INPUT DATA:
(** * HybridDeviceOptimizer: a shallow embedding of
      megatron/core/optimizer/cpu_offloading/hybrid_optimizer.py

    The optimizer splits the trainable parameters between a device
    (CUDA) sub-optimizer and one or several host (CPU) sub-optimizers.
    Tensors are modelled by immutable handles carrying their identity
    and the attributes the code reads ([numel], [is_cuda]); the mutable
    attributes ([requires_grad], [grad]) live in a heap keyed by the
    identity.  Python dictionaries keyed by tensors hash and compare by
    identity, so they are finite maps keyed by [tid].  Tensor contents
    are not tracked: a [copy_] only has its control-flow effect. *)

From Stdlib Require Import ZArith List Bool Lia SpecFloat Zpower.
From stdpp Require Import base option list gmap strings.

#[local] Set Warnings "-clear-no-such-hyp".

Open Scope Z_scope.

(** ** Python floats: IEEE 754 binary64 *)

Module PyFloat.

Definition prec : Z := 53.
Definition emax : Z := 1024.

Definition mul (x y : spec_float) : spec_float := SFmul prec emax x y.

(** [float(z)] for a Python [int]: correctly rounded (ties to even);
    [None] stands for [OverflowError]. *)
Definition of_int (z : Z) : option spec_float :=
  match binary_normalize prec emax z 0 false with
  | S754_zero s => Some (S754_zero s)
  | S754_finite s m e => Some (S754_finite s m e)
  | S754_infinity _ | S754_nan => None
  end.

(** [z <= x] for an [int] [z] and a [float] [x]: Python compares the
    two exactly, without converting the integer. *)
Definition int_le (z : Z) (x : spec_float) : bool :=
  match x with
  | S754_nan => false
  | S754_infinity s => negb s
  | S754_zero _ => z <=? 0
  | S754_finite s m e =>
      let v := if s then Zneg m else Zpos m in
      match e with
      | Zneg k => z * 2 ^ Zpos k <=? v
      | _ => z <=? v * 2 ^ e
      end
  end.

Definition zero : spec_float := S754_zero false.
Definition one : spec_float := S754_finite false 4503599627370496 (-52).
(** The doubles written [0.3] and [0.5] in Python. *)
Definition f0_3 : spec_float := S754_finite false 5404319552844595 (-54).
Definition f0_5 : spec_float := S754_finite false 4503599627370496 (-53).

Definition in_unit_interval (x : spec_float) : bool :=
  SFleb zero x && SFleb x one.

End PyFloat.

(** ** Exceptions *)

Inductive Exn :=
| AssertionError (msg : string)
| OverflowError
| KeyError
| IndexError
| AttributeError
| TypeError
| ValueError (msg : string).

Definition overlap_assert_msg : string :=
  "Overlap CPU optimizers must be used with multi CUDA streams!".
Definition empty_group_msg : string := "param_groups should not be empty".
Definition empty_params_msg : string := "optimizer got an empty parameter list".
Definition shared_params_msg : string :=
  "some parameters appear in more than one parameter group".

...

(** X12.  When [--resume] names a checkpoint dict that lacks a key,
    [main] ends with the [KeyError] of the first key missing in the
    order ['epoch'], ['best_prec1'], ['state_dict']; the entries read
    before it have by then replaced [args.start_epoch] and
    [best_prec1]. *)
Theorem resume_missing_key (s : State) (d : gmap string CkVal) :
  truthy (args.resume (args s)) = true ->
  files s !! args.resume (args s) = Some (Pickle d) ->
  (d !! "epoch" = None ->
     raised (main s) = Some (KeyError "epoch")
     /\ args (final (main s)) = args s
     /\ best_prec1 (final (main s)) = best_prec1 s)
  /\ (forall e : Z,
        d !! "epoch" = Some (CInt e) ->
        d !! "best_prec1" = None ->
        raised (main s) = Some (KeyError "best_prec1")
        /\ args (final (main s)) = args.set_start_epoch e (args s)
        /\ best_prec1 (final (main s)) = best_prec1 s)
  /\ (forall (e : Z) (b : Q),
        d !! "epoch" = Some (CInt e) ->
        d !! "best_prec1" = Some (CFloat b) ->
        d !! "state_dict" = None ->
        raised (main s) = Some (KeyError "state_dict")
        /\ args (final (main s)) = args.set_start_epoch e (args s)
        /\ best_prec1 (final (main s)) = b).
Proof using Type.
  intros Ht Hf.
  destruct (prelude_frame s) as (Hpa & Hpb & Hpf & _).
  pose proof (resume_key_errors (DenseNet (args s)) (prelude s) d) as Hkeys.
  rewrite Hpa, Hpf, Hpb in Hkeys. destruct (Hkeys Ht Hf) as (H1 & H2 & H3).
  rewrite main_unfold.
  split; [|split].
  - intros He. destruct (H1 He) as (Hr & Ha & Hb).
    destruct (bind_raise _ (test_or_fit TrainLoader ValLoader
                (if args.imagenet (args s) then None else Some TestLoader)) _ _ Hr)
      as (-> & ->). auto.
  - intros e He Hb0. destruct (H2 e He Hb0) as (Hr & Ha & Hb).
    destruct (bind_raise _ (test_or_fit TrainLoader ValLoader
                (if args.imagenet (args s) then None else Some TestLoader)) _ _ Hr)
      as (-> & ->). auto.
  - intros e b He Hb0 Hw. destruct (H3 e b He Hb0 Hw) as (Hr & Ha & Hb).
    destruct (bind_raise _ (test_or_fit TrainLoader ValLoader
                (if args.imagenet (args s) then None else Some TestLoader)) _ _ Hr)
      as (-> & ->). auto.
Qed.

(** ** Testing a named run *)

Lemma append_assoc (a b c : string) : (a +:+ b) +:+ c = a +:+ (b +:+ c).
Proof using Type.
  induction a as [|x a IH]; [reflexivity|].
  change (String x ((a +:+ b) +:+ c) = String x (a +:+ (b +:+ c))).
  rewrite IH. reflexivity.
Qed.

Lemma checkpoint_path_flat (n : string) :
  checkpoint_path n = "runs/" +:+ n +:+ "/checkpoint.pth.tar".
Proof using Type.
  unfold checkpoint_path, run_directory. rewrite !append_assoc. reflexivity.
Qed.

--

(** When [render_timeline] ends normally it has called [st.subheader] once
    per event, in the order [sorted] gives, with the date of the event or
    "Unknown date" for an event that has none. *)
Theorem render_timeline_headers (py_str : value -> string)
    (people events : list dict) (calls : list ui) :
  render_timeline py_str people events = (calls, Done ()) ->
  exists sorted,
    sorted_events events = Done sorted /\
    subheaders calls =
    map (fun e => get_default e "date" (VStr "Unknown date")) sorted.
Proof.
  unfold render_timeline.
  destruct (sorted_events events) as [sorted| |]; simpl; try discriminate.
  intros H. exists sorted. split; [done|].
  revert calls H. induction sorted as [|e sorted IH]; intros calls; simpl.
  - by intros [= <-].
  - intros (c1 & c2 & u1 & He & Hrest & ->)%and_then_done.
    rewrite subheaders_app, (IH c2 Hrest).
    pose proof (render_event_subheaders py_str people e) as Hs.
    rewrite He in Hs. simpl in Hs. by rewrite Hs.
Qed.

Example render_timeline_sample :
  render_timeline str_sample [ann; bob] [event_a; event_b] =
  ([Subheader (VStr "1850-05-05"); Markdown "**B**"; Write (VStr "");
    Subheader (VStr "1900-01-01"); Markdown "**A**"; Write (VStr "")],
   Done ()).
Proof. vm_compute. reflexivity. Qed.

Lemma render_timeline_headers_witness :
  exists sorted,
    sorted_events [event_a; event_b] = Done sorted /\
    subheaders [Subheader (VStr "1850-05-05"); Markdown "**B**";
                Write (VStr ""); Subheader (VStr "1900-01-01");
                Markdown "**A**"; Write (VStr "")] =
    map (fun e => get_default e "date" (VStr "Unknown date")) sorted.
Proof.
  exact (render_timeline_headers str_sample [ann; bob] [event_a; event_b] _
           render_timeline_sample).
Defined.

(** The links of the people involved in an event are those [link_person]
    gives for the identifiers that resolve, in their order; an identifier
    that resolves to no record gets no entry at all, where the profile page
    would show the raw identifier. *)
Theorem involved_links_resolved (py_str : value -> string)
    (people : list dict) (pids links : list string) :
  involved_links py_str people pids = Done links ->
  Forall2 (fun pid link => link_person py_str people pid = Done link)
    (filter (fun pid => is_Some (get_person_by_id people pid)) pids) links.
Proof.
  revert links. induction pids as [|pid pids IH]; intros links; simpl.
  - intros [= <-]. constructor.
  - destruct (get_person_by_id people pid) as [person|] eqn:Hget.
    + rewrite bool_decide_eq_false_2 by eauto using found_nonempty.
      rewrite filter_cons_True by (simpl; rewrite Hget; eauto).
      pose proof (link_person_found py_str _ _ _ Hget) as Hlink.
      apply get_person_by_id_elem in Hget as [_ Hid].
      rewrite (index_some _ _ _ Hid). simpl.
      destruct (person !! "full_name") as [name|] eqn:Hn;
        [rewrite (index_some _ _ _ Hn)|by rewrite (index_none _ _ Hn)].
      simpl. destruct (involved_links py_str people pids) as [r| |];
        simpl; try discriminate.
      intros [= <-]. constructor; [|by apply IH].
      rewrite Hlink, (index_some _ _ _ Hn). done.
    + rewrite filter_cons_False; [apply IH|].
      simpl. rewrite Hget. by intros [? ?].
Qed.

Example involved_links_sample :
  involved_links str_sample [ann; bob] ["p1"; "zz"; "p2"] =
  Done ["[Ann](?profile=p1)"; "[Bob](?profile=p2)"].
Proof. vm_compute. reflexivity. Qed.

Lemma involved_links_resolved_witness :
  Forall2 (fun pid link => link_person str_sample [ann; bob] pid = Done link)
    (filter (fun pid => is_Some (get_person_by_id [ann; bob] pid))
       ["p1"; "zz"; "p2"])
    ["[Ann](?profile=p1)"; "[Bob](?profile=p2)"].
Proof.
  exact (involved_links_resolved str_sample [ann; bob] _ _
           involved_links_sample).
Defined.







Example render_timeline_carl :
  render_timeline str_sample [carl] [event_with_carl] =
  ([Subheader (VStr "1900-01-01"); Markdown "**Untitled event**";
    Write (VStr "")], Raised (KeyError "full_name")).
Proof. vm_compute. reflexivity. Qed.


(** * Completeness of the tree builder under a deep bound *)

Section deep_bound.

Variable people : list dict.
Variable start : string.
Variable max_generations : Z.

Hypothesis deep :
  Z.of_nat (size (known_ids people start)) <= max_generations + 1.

THE PROBLEM: Copy out all lines above holding "discriminate".

EXERCISE OUTPUT:
  destruct (sorted_events events) as [sorted| |]; simpl; try discriminate.
        simpl; try discriminate.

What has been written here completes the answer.